Oregon Enacts The Nation’s First Automatic Voter Registration

By Maria L. La Ganga, Los Angeles Times (TNS)

SEATTLE — Oregon, which 15 years ago held the first presidential election conducted totally by mail, built on its history as a ballot box innovator when Governor Kate Brown signed a bill this week enacting automatic voter registration for all eligible citizens.

As secretary of State, Brown championed what she called “New Motor Voter,” a first-in-the-nation bill to register all Oregonians to vote when they obtain or renew a driver’s license or state identification card. Those provisional voters will be notified by mail and given 21 days to opt out.

“It was my top priority,” she said Monday as she signed the legislation. “And I am thrilled that I am about to sign this into law as governor. … Virtually every eligible Oregonian will be able to have their voice be heard.”

The secretary of State’s office estimates that the new law will add around 300,000 voters to the rolls; currently about 2.2 million voters are registered in the state, according to the Oregonian newspaper.

Brown said that the new law will modernize how the Department of Motor Vehicles and the secretary of state’s office function.

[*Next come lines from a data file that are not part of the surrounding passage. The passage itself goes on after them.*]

Definition evaluate_delegate_explained (p : Policy) (payload : bytes)
    (runtime_capabilities : option RuntimeCapabilityInstall) (trace : list PolicyCheck)
  : PolicyVerdict * PolicyRule * list PolicyCheck :=
  match @from_slice ToolCall _ payload with
  | Err _ =>
      let rule := mk_rule PolicySource_MalformedProposal "delegate_payload" in
      (PolicyVerdict_Deny "Malformed delegate payload", rule,
       trace ++ [mk_check rule PolicyCheckOutcome_Deny])
  | Ok tool_call =>
      let mode_rule := mk_rule PolicySource_Mode (mode_label (cfg_mode (pol_config p))) in
      match check_mode p tool_call with
      | Some verdict => (verdict, mode_rule, trace ++ [mk_check mode_rule (outcome_of verdict)])
      | None =>
          let trace := trace ++ [mk_check mode_rule PolicyCheckOutcome_Allow] in
          let capability_rule :=
            mk_rule PolicySource_AgentCapability
              (match tool_capability_requirements (pol_config p) !! tool_call_tool tool_call with
               | None => "no_requirement"
               | Some cap => "requires " +++ Capability_debug cap
               end) in
          let continue :=
            tool_gate_explained p (tool_call_tool tool_call) runtime_capabilities
              (trace ++ [mk_check capability_rule PolicyCheckOutcome_Allow]) in
          match check_agent_permissions p tool_call with
          | Some r =>
              if pres_allowed r then continue
              else (PolicyVerdict_Deny (default "Policy denied" (pres_reason r)), capability_rule,
                    trace ++ [mk_check capability_rule PolicyCheckOutcome_Deny])
          | None => continue
          end
      end
  end.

“During testimony on the bill, a legislator said to me, ‘It’s already so easy to register, why would we make it easier?'” recounted Brown, who was sworn in as governor a month ago, after John Kitzhaber resigned in disgrace. “My answer is that we have the tools to make voter registration more cost-effective, more secure and more convenient for Oregonians.

“Why wouldn’t we?”

Oregon’s push to register as many voters as possible goes back to 1981, when the state Assembly approved voting by mail for local elections, at the discretion of each county. In 1998, voters passed Ballot Measure 60, making Oregon the first state in the country to conduct state elections entirely by mail.

The secretary of State’s website explains why, with a photograph of Franklin Delano Roosevelt and his view on the matter:

“Nobody will ever deprive the American people of the right to vote except the American people themselves and the only way they could do this is by not voting.”